L’Alfredo de Robyn Lyn Evans évolue dans un autre registre, celui d’un homme à la passion amoureuse volcanique, fringant et fougueux devant Violetta, et soudain plus tempéré face à la figure paternelle. Un personnage aux passions juvéniles en somme, auquel le ténor prête sa voix tranchante à la projection ardente, dont les aigus sont vaillants (quoique parfois un peu courts de souffle).
Poignant Rigoletto l’an passé, Philip Smith est un Giorgio Germont à l’indéniable présence, scénique comme vocale. Sa voix de baryton est aussi chaude que creusée, soucieuse de servir le texte autant que les émotions s’en dégageant. Juste avant le dernier souffle de Violetta, les remords de ce père longtemps inflexible, à la voix soudain prise de tremolos, sont d’une sincérité plus vraie que nature.
Stephanie Windsor-Lewis prête à Flora son mezzo chaleureux et joliment vibré, le caractère enjoué du personnage se faisant plus grave à mesure que la fin de son amie Violetta approche. Leilani Barratt est une Annina touchante par son apparente fébrilité, qui est cependant plus théâtrale que vocale, tant la voix de la jeune soprano est projetée avec brio et sonorité. Dans la lignée de son Bartolo de la veille, même s’il ne s’agit plus de rire, Matthew Hargreaves prête sa voix de basse-baryton de belle rondeur au marquis d’Obigny tout en noblesse et sobriété. Le Grenvil de Timothy Dawkins est tout aussi magnétisant que son Basilio de la veille : voix de basse sépulcrale, émission pleine de prestance, et souci de toucher au plus près de la vérité du drame, fut-ce le temps d’une courte apparition. Avec son instrument de baryton solidement charpenté, Ambrose Connolly est enfin un Douphol qui ne passe pas inaperçu, tout comme le Gastone de Richard Symons à l’allègre voix de ténor.

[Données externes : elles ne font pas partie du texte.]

(** In sentinel-free text followed by the sentinel, the first occurrence of
    the sentinel is the one that follows. *)
Lemma sentinel_first : forall c t,
  str_find _sentinel c = None ->
  str_find _sentinel (c ++ _sentinel ++ t) = Some (String.length c).
Proof.
  induction c as [|a c IH]; intros t Hf.
  - change ("" ++ _sentinel ++ t) with (_sentinel ++ t).
    destruct (_sentinel ++ t) eqn:Hs; [discriminate|].
    cbn [str_find]. rewrite <- Hs. now rewrite startswith_append.
  - cbn [str_find] in Hf.
    destruct (startswith _sentinel (String a c)) eqn:Hp; [discriminate|].
    destruct (str_find _sentinel c) as [j|] eqn:Hj; [discriminate|].
    change (String a c ++ _sentinel ++ t) with (String a (c ++ _sentinel ++ t)).
    cbn [str_find].
    change (String a (c ++ _sentinel ++ t)) with (String a c ++ _sentinel ++ t).
    rewrite (sentinel_no_border (String a c) t) by (assumption || discriminate).
    now rewrite (IH t eq_refl).
Qed.

Section WithBuiltins.
Context `{Builtins}.

(** ** The read loop *)

(** One round of the loop, as long as the sentinel has not come. *)
Lemma read_loop_round stdout_buffer stderr_buffer rest output error p :
  str_find _sentinel output = None ->
  read_loop ((stdout_buffer, stderr_buffer) :: rest) output error p =
  match str_find _sentinel (output ++ buffer_text stdout_buffer) with
  | Some i => (Some (str_take i (output ++ buffer_text stdout_buffer), error),
               interact ReadStdout p)
  | None => read_loop rest (output ++ buffer_text stdout_buffer)
                      (error ++ buffer_text stderr_buffer)
                      (interact ReadStderr (interact ReadStdout p))
  end.
Proof.
  intros Hf. cbn [read_loop]. unfold buffer_text.
  destruct (nonempty stdout_buffer), (nonempty stderr_buffer);
    rewrite ?append_nil_r, ?Hf; reflexivity.
Qed.

Lemma read_loop_spec rounds : forall output error p,
  str_find _sentinel output = None ->
  (str_find _sentinel (output ++ stdout_text rounds) = None ->
   exists p', read_loop rounds output error p = (None, p')) /\
  (forall i, str_find _sentinel (output ++ stdout_text rounds) = Some i ->
   exists k p',
     k < length rounds /\
     str_find _sentinel (output ++ stdout_text (firstn k rounds)) = None /\
     str_find _sentinel (output ++ stdout_text (firstn (S k) rounds)) = Some i /\
     read_loop rounds output error p
     = (Some (str_take i (output ++ stdout_text rounds),
              error ++ stderr_text (firstn k rounds)), p')).
Proof.
  induction rounds as [|[so se] rest IH]; intros output error p Hf.
  - unfold stdout_text. cbn. rewrite append_nil_r. split.
    + intros _. now exists p.
    + intros i Hi. congruence.
  - rewrite (read_loop_round so se rest output error p Hf).
    unfold stdout_text, stderr_text in *. cbn [map fst snd accumulate].
    rewrite <- append_assoc.
    destruct (str_find _sentinel (output ++ buffer_text so)) as [j|] eqn:Hj.
    + pose proof (str_find_app _ _ (accumulate (map fst rest)) _ Hj) as Hall.
      pose proof (str_find_bound _ _ _ Hj) as Hb.
      split; [intros Hn; congruence|].
      intros i Hi. rewrite Hall in Hi. inversion Hi; subst i.
      exists 0, (interact ReadStdout p). cbn [firstn map fst snd accumulate length].
      rewrite !append_nil_r. repeat split; try assumption; try lia.
      rewrite (str_take_app j (output ++ buffer_text so)) by lia. reflexivity.
    + destruct (IH (output ++ buffer_text so) (error ++ buffer_text se)
                   (interact ReadStderr (interact ReadStdout p)) Hj) as [IH1 IH2].
      split; [exact IH1|].
      intros i Hi. destruct (IH2 i Hi) as (k & p' & Hk & Hbefore & Hat & Hloop).
      exists (S k), p'. cbn [firstn map fst snd accumulate length].
      rewrite <- !append_assoc. repeat split; try assumption; lia.
Qed.
(** After a successful run at time 400 nothing is left to find. *)
Lemma next_run_after_success_and_after_abort_witness :
  find_filesets two_dirs no_expansion dir_mtime dir_filesets
    (persistence
       (process_recent_files all_composites_written ndvi_written
          (find_filesets two_dirs no_expansion dir_mtime dir_filesets) 400
          checked_at_200))
  = [].
Proof.
  apply (next_run_after_success_and_after_abort two_dirs no_expansion
           dir_mtime dir_filesets all_composites_written ndvi_written 400
           checked_at_200).
  - intros p _. unfold fileset_outcome, all_composites_written, ndvi_written.
    destruct (bool_decide (band (geoloc_file p) = "I")); reflexivity.
  - intros d _. unfold dir_mtime, no_expansion.
    destruct (bool_decide (d = "/data/old")); unfold Qlt; simpl; lia.
Defined.
(** * disk_cpu_load: CPU load imposed by a raw sequential disk read

    A shallow embedding of [disk_cpu_load.py] and the properties of its
    measurement pipeline: parsing of the aggregate line of /proc/stat,
    the load computation, the checked subprocess wrapper and the
    orchestration of the script body.

    Python integers are unbounded and are modelled by [Z]; text is modelled
    by [string], whose characters stand for code points 0..255.  Exceptions
    are values of type [exn]; the external world (what [subprocess.run]
    answers, the text read from files, what is printed) is an oracle plus an
    event log threaded through a state-and-exception monad. *)

From Stdlib Require Import ZArith Ascii DecimalString DecimalPos Lia.
From stdpp Require Import base gmap strings list.

Local Open Scope Z_scope.

(** ** Python values, exceptions and outcomes *)

(** The values that occur as keyword arguments of [subprocess.run] in this
    script.  [subprocess.DEVNULL] is the integer -3. *)
Inductive pyval : Type :=
  | VNone
  | VBool (b : bool)
  | VInt (n : Z)
  | VStr (s : string)
  | VStrList (l : list string).

Definition DEVNULL : pyval := VInt (-3).

(** Truth value of a Python object, as tested by [if x:]. *)
Definition truthy (v : pyval) : bool :=
  match v with
  | VNone => false
  | VBool b => b
  | VInt n => negb (n =? 0)
  | VStr s => negb (String.eqb s "")
  | VStrList l => match l with [] => false | _ => true end
  end.

Inductive exn : Type :=
  | AttributeError
  | IndexError
  | ValueError
  | TypeError
  | OSError
  | ZeroDivisionError
  | TimeoutExpired
  | OtherError (name : string)
  | CalledProcessError (returncode : Z)
  | SystemExit (code : Z).

(** Result of evaluating a Python expression or statement: a value, or a
    raised exception. *)
Inductive outcome (A : Type) : Type :=
  | Ok (a : A)
  | Raise (e : exn).
Arguments Ok {A} a.
Arguments Raise {A} e.

Definition is_ok {A} (r : outcome A) : bool :=
  match r with Ok _ => true | Raise _ => false end.

(** ** Text primitives *)

Definition newline : ascii := "010"%char.
Definition space : ascii := " "%char.

(** Characters skipped by [int()] around a literal: the C-locale white space
    (tab, line feed, vertical tab, form feed, carriage return, space) and,
    above 127, the Unicode white space U+0085 and U+00A0. *)
Definition is_space (c : ascii) : bool :=
  let n := N_of_ascii c in
  ((9 <=? n) && (n <=? 13) || (n =? 32) || (n =? 133) || (n =? 160))%N.

Definition digit_value (c : ascii) : option Z :=
  let n := N_of_ascii c in
  if ((48 <=? n) && (n <=? 57))%N then Some (Z.of_N n - 48) else None.

Definition is_digit (c : ascii) : bool :=
  match digit_value c with Some _ => true | None => false end.

Fixpoint lstrip (s : string) : string :=
  match s with
  | String c s' => if is_space c then lstrip s' else s
  | EmptyString => s
  end.
(** * Regieleki: DNS wire codec, record store, query dispatch and management API

    A shallow embedding of the Go sources [dns.go], [store.go], [web.go] and
    [auth.go]:
    - Go [string] is [string] (a sequence of 8-bit characters), [[]byte] is
      [list byte];
    - Go [int] is [Z]; the places where a 64-bit [int] or a [uint16] can wrap
      spell the wrap-around out ([wrap64], [wrap16]);
    - [map[string][]Record] is a [gmap string (list Record)];
    - a run-time panic (index out of range) and the exhaustion of the fuel of
      a loop are explicit outcomes ([Panic], [OutOfFuel]);
    - the functions of Go's [strings] package are modelled byte by byte on
      ASCII text, as the package does; where the package turns to the
      Unicode tables, the model calls the fields of the class [GoUnicode]. *)

From Stdlib Require Import ZArith List Strings.String Strings.Ascii Strings.Byte Lia Bool.
From Stdlib Require Import DecimalString DecimalZ DecimalPos.
From stdpp Require Import base gmap strings list.

Local Open Scope Z_scope.

(** ** Go primitives *)

(** Outcome of running a piece of Go code. *)
Inductive run (A : Type) : Type :=
| Done (a : A)
| Panic
| OutOfFuel.
Arguments Done {A} a.
Arguments Panic {A}.
Arguments OutOfFuel {A}.

(** [int(b)] for a byte [b]. *)
Definition byte_val (b : byte) : Z := Z.of_N (Byte.to_N b).

(** [byte(z)]: conversion of an integer to a byte keeps the low 8 bits. *)
Definition byte_of_Z (z : Z) : byte :=
  match Byte.of_N (Z.to_N (z mod 256)) with
  | Some b => b
  | None => x00
  end.

(** [len(l)] as a Go [int]. *)
Definition len {A : Type} (l : list A) : Z := Z.of_nat (length l).

(** [len(s)] for a Go string. *)
Definition slen (s : string) : Z := Z.of_nat (String.length s).

(** [buf[i]]: [None] stands for the index-out-of-range panic. *)
Definition index_at (buf : list byte) (i : Z) : option byte :=
  if i <? 0 then None else buf !! Z.to_nat i.

(** [buf[lo:hi]] for [0 <= lo <= hi <= len(buf)]. *)
Definition slice (buf : list byte) (lo hi : Z) : list byte :=
  take (Z.to_nat (hi - lo)) (drop (Z.to_nat lo) buf).

(** Wrap-around of a 64-bit signed [int] and of a [uint16]. *)
Definition wrap64 (z : Z) : Z := (z + 2 ^ 63) mod 2 ^ 64 - 2 ^ 63.
Definition wrap16 (z : Z) : Z := z mod 2 ^ 16.

(** [binary.BigEndian.Uint16] on two bytes. *)
Definition Uint16 (hi lo : byte) : Z :=
  Z.lor (Z.shiftl (byte_val hi) 8) (byte_val lo).

(** [strings.Split(s, sep)] for a one-character separator. *)
Fixpoint Split (s : string) (sep : ascii) : list string :=
  match s with
  | EmptyString => [EmptyString]
  | String c s' =>
      if Ascii.eqb c sep then EmptyString :: Split s' sep
      else match Split s' sep with
           | [] => [String c EmptyString]
           | p :: ps => String c p :: ps
           end
  end.

(** [strings.Join(parts, sep)]. *)
Definition Join (parts : list string) (sep : string) : string :=
  String.concat sep parts.

(** [strings.TrimRight(s, cutset)] for a one-character cutset. *)
Fixpoint TrimRight (s : string) (c : ascii) : string :=
  match s with
  | EmptyString => EmptyString
  | String a s' =>
      match TrimRight s' c with
      | EmptyString => if Ascii.eqb a c then EmptyString else String a EmptyString
      | t => String a t
      end
  end.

Au piano, Bryan Evans est fidèle à lui-même : derrière sa discrétion de façade (son piano est plongé dans le noir à proximité de la scène), il se révèle tout simplement indispensable pour fixer tant les tempi que les couleurs. Ses préludes ont quelque chose de particulier, bien sûr, sans les tutti de cordes, mais ils n’en restent pas moins d’une expressivité certaine, laquelle vaut pour l’ensemble d’un fil musical ici tissé avec le souci constant de laisser le champ libre aux voix. À la fin, le public ne s’y trompe pas : ses chauds applaudissements sont réservés aux chanteurs mais aussi à leur guide et pianiste, ainsi qu’à l‘ensemble des équipes artistiques d’une troupe dont beaucoup attendent déjà le retour l’an prochain, ici, au Festival de la Vézère.